- **Exercise goal**
Search the entries below for the string "reflexivity" and copy the lines that hold it.
━━━
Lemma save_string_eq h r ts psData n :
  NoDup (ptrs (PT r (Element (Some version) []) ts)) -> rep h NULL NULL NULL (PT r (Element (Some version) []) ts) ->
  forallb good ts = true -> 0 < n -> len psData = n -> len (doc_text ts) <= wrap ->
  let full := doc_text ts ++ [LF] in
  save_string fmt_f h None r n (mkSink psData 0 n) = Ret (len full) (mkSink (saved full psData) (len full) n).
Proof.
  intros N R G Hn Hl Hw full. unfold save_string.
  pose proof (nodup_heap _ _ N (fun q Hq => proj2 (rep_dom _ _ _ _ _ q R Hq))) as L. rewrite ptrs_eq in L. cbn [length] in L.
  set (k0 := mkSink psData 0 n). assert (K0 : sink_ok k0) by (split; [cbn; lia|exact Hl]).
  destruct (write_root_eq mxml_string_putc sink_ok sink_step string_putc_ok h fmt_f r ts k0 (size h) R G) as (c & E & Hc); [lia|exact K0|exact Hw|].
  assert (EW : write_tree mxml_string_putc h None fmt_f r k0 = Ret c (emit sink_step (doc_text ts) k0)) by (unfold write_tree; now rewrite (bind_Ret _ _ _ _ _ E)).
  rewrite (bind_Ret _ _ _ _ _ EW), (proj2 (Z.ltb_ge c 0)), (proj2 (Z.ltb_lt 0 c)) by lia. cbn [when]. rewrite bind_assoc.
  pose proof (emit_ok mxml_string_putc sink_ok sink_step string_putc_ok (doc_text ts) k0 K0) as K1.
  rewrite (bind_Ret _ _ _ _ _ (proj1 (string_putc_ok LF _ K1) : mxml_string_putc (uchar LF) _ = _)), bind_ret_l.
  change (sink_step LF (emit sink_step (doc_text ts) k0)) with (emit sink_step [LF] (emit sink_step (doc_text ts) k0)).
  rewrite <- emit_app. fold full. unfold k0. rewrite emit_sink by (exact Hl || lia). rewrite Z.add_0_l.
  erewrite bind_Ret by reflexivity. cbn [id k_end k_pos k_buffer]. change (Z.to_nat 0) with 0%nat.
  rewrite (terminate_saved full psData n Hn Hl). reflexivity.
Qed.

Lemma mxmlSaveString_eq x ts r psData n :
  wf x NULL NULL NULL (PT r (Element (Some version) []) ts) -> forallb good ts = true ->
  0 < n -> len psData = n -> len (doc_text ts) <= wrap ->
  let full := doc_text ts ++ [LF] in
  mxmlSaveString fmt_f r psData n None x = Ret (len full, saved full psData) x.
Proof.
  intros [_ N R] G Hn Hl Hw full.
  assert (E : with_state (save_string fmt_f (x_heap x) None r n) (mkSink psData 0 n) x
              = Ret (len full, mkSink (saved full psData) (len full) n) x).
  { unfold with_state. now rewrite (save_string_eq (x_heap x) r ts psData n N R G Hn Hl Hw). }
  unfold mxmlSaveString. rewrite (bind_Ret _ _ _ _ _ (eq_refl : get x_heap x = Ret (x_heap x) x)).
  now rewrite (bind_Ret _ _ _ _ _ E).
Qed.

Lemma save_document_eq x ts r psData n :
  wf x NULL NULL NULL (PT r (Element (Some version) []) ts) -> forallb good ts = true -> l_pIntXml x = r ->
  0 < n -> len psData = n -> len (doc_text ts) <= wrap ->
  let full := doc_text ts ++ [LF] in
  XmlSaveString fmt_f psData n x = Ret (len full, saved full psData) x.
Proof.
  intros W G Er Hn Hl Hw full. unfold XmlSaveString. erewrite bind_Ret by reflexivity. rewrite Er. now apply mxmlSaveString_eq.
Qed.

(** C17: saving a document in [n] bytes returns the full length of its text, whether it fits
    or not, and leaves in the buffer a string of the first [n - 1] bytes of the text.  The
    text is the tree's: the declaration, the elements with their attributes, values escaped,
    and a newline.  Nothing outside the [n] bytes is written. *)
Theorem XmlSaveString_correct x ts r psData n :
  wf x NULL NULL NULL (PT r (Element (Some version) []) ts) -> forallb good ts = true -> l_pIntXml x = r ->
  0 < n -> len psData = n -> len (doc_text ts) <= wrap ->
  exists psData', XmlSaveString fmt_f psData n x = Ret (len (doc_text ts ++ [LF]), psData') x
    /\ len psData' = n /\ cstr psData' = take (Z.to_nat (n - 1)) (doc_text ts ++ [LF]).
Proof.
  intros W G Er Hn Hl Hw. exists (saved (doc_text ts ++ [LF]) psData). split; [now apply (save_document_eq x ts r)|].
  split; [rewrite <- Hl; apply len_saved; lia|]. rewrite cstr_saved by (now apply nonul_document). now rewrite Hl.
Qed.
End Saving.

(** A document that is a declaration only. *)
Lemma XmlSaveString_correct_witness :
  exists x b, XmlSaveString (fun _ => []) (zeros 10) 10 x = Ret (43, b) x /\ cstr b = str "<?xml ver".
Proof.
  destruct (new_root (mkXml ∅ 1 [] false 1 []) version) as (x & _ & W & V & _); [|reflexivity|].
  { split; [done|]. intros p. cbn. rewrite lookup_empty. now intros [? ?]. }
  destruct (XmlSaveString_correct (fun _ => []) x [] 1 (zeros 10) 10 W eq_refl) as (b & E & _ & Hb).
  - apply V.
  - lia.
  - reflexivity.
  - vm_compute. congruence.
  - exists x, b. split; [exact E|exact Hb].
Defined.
━━━
- **Result of this task**
  erewrite bind_Ret by reflexivity. cbn [id k_end k_pos k_buffer]. change (Z.to_nat 0) with 0%nat.
  rewrite (terminate_saved full psData n Hn Hl). reflexivity.
  intros W G Er Hn Hl Hw full. unfold XmlSaveString. erewrite bind_Ret by reflexivity. rewrite Er. now apply mxmlSaveString_eq.
  destruct (new_root (mkXml ∅ 1 [] false 1 []) version) as (x & _ & W & V & _); [|reflexivity|].
  - reflexivity.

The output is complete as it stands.